For cybercriminals, financial services institutions (FSIs) lie perfectly at the intersection of maximum profit and impact because of their access to money and stores of highly valuable data. This combination makes the financial sector a prime target for ransomware and other cyberattacks. However, smaller financial services organizations often lack the resources to improve their security posture by hiring a Chief Information Security Officer (CISO) to provide a strategic vision to protect the organization, its data, and customers from attack. To support and protect these companies, a new kind of cybersecurity expert is growing in demand: the virtual CISO.
Virtual CISOs, or vCISOs, provide on-demand security insights in a fractional delivery model, meaning that the contract length and services are flexible and can be customized to fit a company’s budget and needs. vCISOs are established cybersecurity leaders who offer not only comprehensive technical skillsets, but also business acumen and have experience developing strategy and a company’s security culture. Engagements with vCISOs are typically long-term, rather than project-oriented, making them an appealing option for organizations, like FSIs that are constantly navigating cybersecurity challenges and changing compliance and data security requirements.

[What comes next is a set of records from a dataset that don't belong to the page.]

(** C8, as claimed, fails: the hosting API refuses the pull request onto
    [6.x] with a structured body; the error reaches the coordinator as a
    [HandledError], is printed, and the branch [7.x] is attempted and
    pushed.  The run does not throw. *)
Lemma api_error_response_does_not_end_the_run :
  let run :=
    doBackportVersions Sample.refused6x 1 "elastic" "kibana"
      [Sample.commit10] ["6.x"; "7.x"] "me" [] [] in
  Error.name (getError Sample.refused6x Sample.apiError) = "HandledError" /\
  In (ConsoleError (Error.message (getError Sample.refused6x Sample.apiError)))
     (fst run) /\
  map (fun ev => match ev with Push _ _ _ branch => branch | _ => "" end)
      (filter (fun ev => match ev with Push _ _ _ _ => true | _ => false end)
              (fst run))
  = ["backport/6.x/pr-10"; "backport/7.x/pr-10"] /\
  In (Log ("View pull request: https://github.com/elastic/kibana/pull/77"
           ++ Js.LF)) (fst run) /\
  snd run = Ret None.
Proof.
  cbv zeta. split; [|split; [|split; [|split]]].
  - reflexivity.
  - vm_compute. tauto.
  - vm_compute. reflexivity.
  - vm_compute. tauto.
  - vm_compute. reflexivity.
Qed.

(** * Further properties *)

(** ** [sequentially] and the spinner *)

(** X2. [sequentially] on no item resolves to [undefined] at once; on
    [item :: items] it runs the handler of [item] and then the rest, handing
    over no more than the order; and when the handlers of [pre] have
    returned and the handler of [item] throws, the run ends there with that
    error: no handler of a later item has run. *)
Theorem sequentially_runs_in_order {T A : Type} (handler : T -> M A)
  (undefined : A) :
  (forall h, sequentially undefined [] handler h = ([], Ret undefined)) /\
  (forall item items h,
     sequentially undefined (item :: items) handler h
     = bind (handler item) (fun a => sequentially a items handler) h) /\
  (forall pre item post h es a ev e,
     sequentially undefined pre handler h = (es, Ret a) ->
     handler item (h ++ es)%list = (ev, Throw e) ->
     sequentially undefined (pre ++ item :: post)%list handler h
     = ((es ++ ev)%list, Throw e)).
Proof.
  split; [reflexivity|]. split.
  - intros item items h. rewrite sequentially_forEach. cbn [forEach].
    apply bind_ext; [reflexivity|].
    intros a h'. symmetry. apply sequentially_forEach.
  - intros pre item post h es a ev e Hpre Hitem.
    rewrite sequentially_forEach in *. rewrite forEach_app.
    rewrite (bind_Ret _ _ h es a Hpre). cbn [forEach].
    rewrite (bind_Throw _ _ (h ++ es)%list ev e Hitem). reflexivity.
Qed.
(** * TODO service: storage, service and route layers

    A shallow embedding of [backend/app/models.py], [backend/app/storage.py],
    [backend/app/services.py] and [backend/app/routes.py], followed by the
    properties of the layered pipeline route -> service -> storage.

    Conventions of the embedding:
    - a Python [int] is a [Z]; a Python [str] is the list of its code points;
    - a [datetime] is a [Z] (a point on the time line); the reading of
      [datetime.utcnow()] is an argument of the operation that takes it;
    - the [dict] of the in-memory store is an association list in insertion
      order, which is the iteration order of a Python dict;
    - a method of a class with mutable attributes is a function from the
      object's state to a result and the state afterwards; a raised exception
      is a result of its own;
    - [with self._lock] serialises the callers: every method below is one
      atomic step, and the lock itself has no counterpart;
    - logging has no effect on results or state and is left out. *)

From Stdlib Require Import ZArith NArith List Bool Lia String Ascii.
From Stdlib Require Import DecimalString.
From Stdlib Require Import Permutation Sorted.
Import ListNotations.
Local Open Scope Z_scope.

(** ** Python built-ins used by the application *)

Module Py.

(** [str]: a sequence of Unicode code points. *)
Definition str := list N.

Definition len (s : str) : Z := Z.of_nat (List.length s).

(** [str.isspace] on one character: the code points CPython classifies as
    whitespace. *)
Definition isspace (c : N) : bool :=
  (((9 <=? c) && (c <=? 13)) || ((28 <=? c) && (c <=? 32))
   || (c =? 133) || (c =? 160) || (c =? 5760)
   || ((8192 <=? c) && (c <=? 8202))
   || (c =? 8232) || (c =? 8233) || (c =? 8239) || (c =? 8287)
   || (c =? 12288))%N.

Fixpoint lstrip (s : str) : str :=
  match s with
  | [] => []
  | c :: r => if isspace c then lstrip r else s
  end.

Definition rstrip (s : str) : str := rev (lstrip (rev s)).

(** [s.strip()] with no argument: whitespace removed at both ends. *)
Definition strip (s : str) : str := rstrip (lstrip s).

(** The code points UTF-8 can encode: the Unicode scalar values, that is
    every code point up to U+10FFFF except the surrogates U+D800 to
    U+DFFF. *)
Definition is_scalar_value (c : N) : bool :=
  ((c <? 55296) || ((57343 <? c) && (c <=? 1114111)))%N.

(** [s.encode("utf-8")] succeeds: no character of [s] is a surrogate. *)
Definition utf8_encodable (s : str) : bool := forallb is_scalar_value s.

(** Truth value of a [str]: the empty string is false. *)
Definition truthy (s : str) : bool :=
  match s with [] => false | _ :: _ => true end.

Section Dict.
Context {V : Type}.

(** [Dict[int, V]], in insertion order. *)
Definition dict := list (Z * V).

(** [d.get(k)] *)
Fixpoint get (d : dict) (k : Z) : option V :=
  match d with
  | [] => None
  | (k', v) :: r => if k' =? k then Some v else get r k
  end.

(** [k in d] *)
Definition contains (d : dict) (k : Z) : bool :=
  match get d k with Some _ => true | None => false end.

(** [d[k] = v]: an existing key keeps its place, a new key goes last. *)
Fixpoint set (d : dict) (k : Z) (v : V) : dict :=
  match d with
  | [] => [(k, v)]
  | (k', v') :: r =>
      if k' =? k then (k, v) :: r else (k', v') :: set r k v
  end.

(** [del d[k]].  Both callers delete keys they have just found in the
    dictionary, so the [KeyError] of a missing key does not arise. *)
Fixpoint del (d : dict) (k : Z) : dict :=
  match d with
  | [] => []
  | (k', v') :: r => if k' =? k then del r k else (k', v') :: del r k
  end.

(** [d.values()], [d.keys()] *)
Definition values (d : dict) : list V := map snd d.
Definition keys (d : dict) : list Z := map fst d.
End Dict.
Arguments dict : clear implicits.

Section Sorted.
Context {A : Type} (key : A -> Z).

Fixpoint insert_by (x : A) (l : list A) : list A :=
  match l with
  | [] => [x]
  | y :: r => if key x <=? key y then x :: l else y :: insert_by x r
  end.

(** A stable ascending sort.  Python's sort is stable, and the result
    of a stable sort is determined by the input and the keys. *)
Fixpoint stable_sort (l : list A) : list A :=
  match l with
  | [] => []
  | x :: r => insert_by x (stable_sort r)
  end.

(** [sorted(l, key=key, reverse=reverse)].  With [reverse=True] CPython
    reverses the list, sorts it ascending and stably, and reverses the
    result, so that equal keys keep their original order. *)
Definition sorted (reverse : bool) (l : list A) : list A :=
  if reverse then rev (stable_sort (rev l)) else stable_sort l.
End Sorted.

End Py.

(** ** Exceptions ([exceptions.py], and the one pydantic raises) *)

Inductive Exception :=
| ValidationError (message : string)
    (** [app.exceptions.ValidationError], error code VALIDATION_ERROR *)
| TodoNotFoundError (todo_id : Z)
    (** [app.exceptions.TodoNotFoundError], message
        "Todo with ID {todo_id} not found" *)
| PydanticValidationError.
    (** [pydantic.ValidationError], raised by a model constructor whose
        arguments violate the field constraints; it is not a
        [TodoAppException] *)

Inductive result (A : Type) :=
| Return (a : A)
| Raise (e : Exception).
Arguments Return {A} a.
Arguments Raise {A} e.

(** ** Data models ([models.py]) *)

Module models.

(** [Field(..., min_length=1, max_length=500)] on a [str]: to count the
    characters the validator reads the string as UTF-8, so it refuses a
    string that holds a surrogate, and then it checks the two bounds on the
    number of characters. *)
Definition title_ok (s : Py.str) : bool :=
  Py.utf8_encodable s && ((1 <=? Py.len s) && (Py.len s <=? 500)).

Module TodoCreate.
Record t := mk { title : Py.str }.

(** [TodoCreate(title=...)]: the constructor validates. *)
Definition new (title : Py.str) : result t :=
  if title_ok title then Return (mk title)
  else Raise PydanticValidationError.
End TodoCreate.

Module TodoUpdate.
(** Both fields are [Optional[...]] with default [None];
    [model_fields_set] holds the names of the fields that were given
    explicitly (also when given as [None]) or assigned later. *)
Record t := mk {
  completed : option bool;
  title : option Py.str;
  model_fields_set : list string
}.

Definition is_set (name : string) (u : t) : bool :=
  existsb (String.eqb name) (model_fields_set u).

(** [u.title = v]: pydantic's attribute assignment records the field
    as set. *)
Definition assign_title (v : option Py.str) (u : t) : t :=
  mk (completed u) v
     (if is_set "title" u then model_fields_set u
      else "title"%string :: model_fields_set u).

(** The value of [u.model_dump(exclude_unset=True)]: for each field,
    [None] when the key is missing from the dictionary, [Some v] when it
    is there with value [v] (and [v] itself may be Python's [None]). *)
Record dump := mk_dump {
  d_title : option (option Py.str);
  d_completed : option (option bool)
}.

Definition model_dump_exclude_unset (u : t) : dump :=
  {| d_title := if is_set "title" u then Some (title u) else None;
     d_completed :=
       if is_set "completed" u then Some (completed u) else None |}.

(** [dict.get(key, default)] on one entry of the dump. *)
Definition dict_get {A : Type} (entry : option A) (default : A) : A :=
  match entry with Some v => v | None => default end.

(** What the request validation of the route layer accepts: a title
    that is given and not [None] passes [title_ok]. *)
Definition valid (u : t) : bool :=
  match title u with
  | Some s => title_ok s
  | None => true
  end.
End TodoUpdate.

Module Todo.
Record t := mk {
  id : Z;
  title : Py.str;
  completed : bool;
  created_at : Z
}.

(** [Todo(id=..., title=..., completed=..., created_at=...)].  [title]
    and [completed] may arrive as [None]: [title: str] and
    [completed: bool] refuse it, and [title] is under the constraints of
    [TodoBase]. *)
Definition new (id : Z) (title : option Py.str)
    (completed : option bool) (created_at : Z) : result t :=
  match title, completed with
  | Some s, Some b =>
      if title_ok s then Return (mk id s b created_at)
      else Raise PydanticValidationError
  | _, _ => Raise PydanticValidationError
  end.
End Todo.

Record TodoStats := mk_stats {
  total : Z;
  stats_completed : Z;
  pending : Z
}.

Record BulkActionResponse := mk_bulk {
  message : string;
  affected_count : Z
}.

End models.
Import models.

(** ** In-memory storage ([storage.py]) *)

Module storage.

Record InMemoryTodoStorage := mk {
  _todos : Py.dict Todo.t;
  _next_id : Z
}.

(** [InMemoryTodoStorage()] *)
Definition __init__ : InMemoryTodoStorage := mk [] 1.

(** A method: from the state of [self] to a result and the state after. *)
Definition method (A : Type) : Type :=
  InMemoryTodoStorage -> result A * InMemoryTodoStorage.

Definition get_all_todos : method (list Todo.t) := fun self =>
  let todos := Py.values (_todos self) in
  (Return (Py.sorted Todo.created_at true todos), self).

Definition get_todo_by_id (todo_id : Z) : method (option Todo.t) :=
  fun self => (Return (Py.get (_todos self) todo_id), self).

(** [utcnow] is the reading of [datetime.utcnow()] during the call.  The
    counter is advanced before the [Todo] is built. *)
Definition create_todo (todo_data : TodoCreate.t) (utcnow : Z)
    : method Todo.t := fun self =>
  let todo_id := _next_id self in
  let self1 := mk (_todos self) (_next_id self + 1) in
  match Todo.new todo_id (Some (TodoCreate.title todo_data))
                 (Some false) utcnow with
  | Raise e => (Raise e, self1)
  | Return todo =>
      (Return todo, mk (Py.set (_todos self1) todo_id todo) (_next_id self1))
  end.

Definition update_todo (todo_id : Z) (update_data : TodoUpdate.t)
    : method (option Todo.t) := fun self =>
  match Py.get (_todos self) todo_id with
  | None => (Return None, self)
  | Some current_todo =>
      let update_dict := TodoUpdate.model_dump_exclude_unset update_data in
      match Todo.new
              (Todo.id current_todo)
              (TodoUpdate.dict_get (TodoUpdate.d_title update_dict)
                                   (Some (Todo.title current_todo)))
              (TodoUpdate.dict_get (TodoUpdate.d_completed update_dict)
                                   (Some (Todo.completed current_todo)))
              (Todo.created_at current_todo) with
      | Raise e => (Raise e, self)
      | Return updated_todo =>
          (Return (Some updated_todo),
           mk (Py.set (_todos self) todo_id updated_todo) (_next_id self))
      end
  end.

Definition delete_todo (todo_id : Z) : method bool := fun self =>
  if Py.contains (_todos self) todo_id
  then (Return true, mk (Py.del (_todos self) todo_id) (_next_id self))
  else (Return false, self).

(** The [for] loop of [mark_all_complete] over [self._todos.items()].
    The loop only assigns to the key it is visiting, after reading it, so
    the items seen are those of the dictionary at loop entry. *)
Fixpoint mark_loop (items : list (Z * Todo.t)) (todos : Py.dict Todo.t)
    (affected_count : Z) : result Z * Py.dict Todo.t :=
  match items with
  | [] => (Return affected_count, todos)
  | (todo_id, todo) :: rest =>
      if negb (Todo.completed todo) then
        match Todo.new (Todo.id todo) (Some (Todo.title todo))
                       (Some true) (Todo.created_at todo) with
        | Raise e => (Raise e, todos)
        | Return updated_todo =>
            mark_loop rest (Py.set todos todo_id updated_todo)
                      (affected_count + 1)
        end
      else mark_loop rest todos affected_count
  end.

Definition mark_all_complete : method Z := fun self =>
  let (r, todos) := mark_loop (_todos self) (_todos self) 0 in
  (r, mk todos (_next_id self)).

Definition delete_completed_todos : method Z := fun self =>
  let completed_ids :=
    map fst (filter (fun kv => Todo.completed (snd kv)) (_todos self)) in
  (Return (Z.of_nat (List.length completed_ids)),
   mk (fold_left Py.del completed_ids (_todos self)) (_next_id self)).

Definition delete_all_todos : method Z := fun self =>
  (Return (Z.of_nat (List.length (_todos self))), mk [] (_next_id self)).

(** The bind of [method]: an exception ends the computation. *)
Definition bind {A B : Type} (m : method A) (k : A -> method B)
    : method B := fun self =>
  match m self with
  | (Return a, self') => k a self'
  | (Raise e, self') => (Raise e, self')
  end.

Definition ret {A : Type} (a : A) : method A := fun self => (Return a, self).
Definition raise {A : Type} (e : Exception) : method A :=
  fun self => (Raise e, self).

End storage.
Import storage.

Notation "x <- m ;; k" := (storage.bind m (fun x => k))
  (at level 61, m at next level, right associativity).

(** ** Service layer ([services.py]) *)

Module services.

(** [str(n)] for an [int], also inside an f-string.  CPython converts an
    [int] of at most [sys.int_info.default_max_str_digits] decimal digits
    and raises [ValueError] for a longer one.  [str_of_int] renders every
    [int]: it is the conversion below that limit, and the embedding has no
    counterpart of the [ValueError] above it.  The properties in which an
    id passed by the caller ends up in the message of a
    [TodoNotFoundError] therefore take the id below
    [10 ^ int_max_str_digits]. *)
Definition str_of_int (n : Z) : string :=
  DecimalString.NilZero.string_of_int (Z.to_int n).
(** * MuSig2 key aggregation and signing sessions (btcec/schnorr/musig2)

    A shallow embedding of [keys.go] (key sorting, key-list fingerprint,
    aggregation coefficients, [AggregateKeys]) and of [context.go]
    ([NewContext] and the [Session] state machine), with the properties of
    the specification proved or refuted on it.

    The curve arithmetic, the tagged hash, the partial signer, the
    signature combiner and Go's [sort.Sort] are libraries the package calls;
    they are interfaces here ([Btcec], [GoSort], [Musig2Lib]) and every
    function of the package is defined over them. *)

From Stdlib Require Import ZArith Lia.
From Stdlib Require Strings.Byte Strings.String.
From stdpp Require Import base option list sorting strings gmap.

Local Open Scope Z_scope.

(** ** Go values *)

Abbreviation byte := Byte.byte.

(** A Go call either returns a value or panics (index out of range, nil
    pointer dereference). *)
Inductive outcome (A : Type) : Type :=
| Ret (a : A)
| Panic.
Arguments Ret {A} a.
Arguments Panic {A}.

(** The call returned normally, with a value. *)
Definition returns {A} (o : outcome A) : Prop := ∃ a, o = Ret a.

(** The error values of the package ([context.go], [var] block); any other
    error a called function returns is [ErrOther] with its text. *)
Inductive error : Type :=
| ErrSignerNotInKeySet
| ErrAlredyHaveAllNonces
| ErrAlredyHaveAllSigs
| ErrSigningContextReuse
| ErrFinalSigInvalid
| ErrCombinedNonceUnavailable
| ErrOther (text : string).
(** The body of the loop for one line: either the loop goes on with the
    log and the graph, or the call ends. *)
Inductive step :=
  | Continue (log : list log_record) (g : graph)
  | Stop (log : list log_record) (o : outcome graph).

Definition read_line (lineno : Z) (line : string)
    (log : list log_record) (g : graph) : step :=
  if decide (PyStr.strip line = "") then Continue log g
  else
    match fields line with
    | Raise ex =>
        Stop (log ++ [Critical_split (lineno + skip) sep line ex]) (Exited 1)
    | Ok f =>
        match converted f with
        | Raise ex => Stop log (Uncaught ex)
        | Ok (u, v, w) =>
            let '(u, v) := canonical u v in
            if decide (u ≠ v)
            then Continue log (add_edge g u v w)
            else Continue (log ++ [Debug_self_loop u v (lineno + skip)]) g
        end
    end.

(** The loop over [enumerate(lines, start=1)] *)
Fixpoint read_lines (lineno : Z) (lines : list string)
    (log : list log_record) (g : graph) : list log_record * outcome graph :=
  match lines with
  | [] => (log, Returned g)
  | line :: rest =>
      match read_line lineno line log g with
      | Continue log' g' => read_lines (lineno + 1) rest log' g'
      | Stop log' o => (log', o)
      end
  end.

Definition read_graph (content : string) : list log_record * outcome graph :=
  read_lines 1 (PyStr.slice_from (PyStr.readlines content) skip)
    [Info_reading skip sep] empty_graph.

(** [sorted(nodes)]: the keys in ascending order; [a] may stand before
    [b] when [b < a] does not hold. *)
Definition node_le (a b : V) : Prop := ¬ node_lt b a.

#[global] Instance node_le_dec : RelDecision node_le.
Proof. intros a b. unfold node_le. apply _. Defined.

Definition sorted (l : list V) : list V := merge_sort node_le l.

As well as engaging an experienced security expert, vCISO’s are often attractive to financial services organizations because of cost and resource savings. For example, vCISOs are estimated to cost between 30-40 percent of a full-time CISO, and they can move into the role without the need for training. “Nowadays, a lot of these organizations’ cybersecurity teams are very short-staffed and have limited time to manage the many security challenges their organizations are facing,” said [NAME] from Atlantic Data Security. “A vCISO can help ensure that the limited funding they have is used with the right focus and priority, whether by providing a roadmap for cybersecurity gap closure, or by helping to prepare for an upcoming audit or certification.” vCISOs also bring with them a network of contacts and industry partners. For example, vCISOs at Atlantic Data Security work with partners like Fortinet, that provide services that help evaluate risk and inform cybersecurity strategy.
While small and mid-size financial services organizations are typically considered the main audience for vCISOs, companies of any size can benefit from their services. FSIs that are moving their operations to the cloud can employ a vCISO to support the move and develop a cybersecurity strategy to reduce security risk and use the new environment to its full potential. Other transitional phases can be good scenarios for which to consider a vCISO, as they can assist in consolidating systems and strategies in a merger or acquisition or fill the gap between two full-time CISOs.
Another reason a financial services company might engage a vCISO is to ensure compliance with industry and governmental requirements. Meeting industry standards for client information security is essential for not only continuing operations, but also maintaining customers’ trust. vCISOs can help companies to not only protect sensitive information from compromise, but to develop response plans if a breach does occur. “The ultimate goal is to stop attacks before they happen,” said Michael Brown, Field CISO, Financial Services from Fortinet, “but hackers are creating new malware and viruses and identifying new vulnerabilities as quickly as we are working to locate and eliminate them. It’s important to be able to demonstrate that you are both maintaining robust security to detect and neutralize threats and that there are measures in place for anything that manages to slip through the cracks.”
Maintaining a robust security posture with limited resources at a time when targeted attacks against FSIs are on the rise might seem like an overwhelming task. However, with the skills of a vCISO available, small and mid-size companies can easily find a trusted partner to accomplish myriad tasks from ensuring compliance to attack prevention, to delivering on a digital transformation strategy.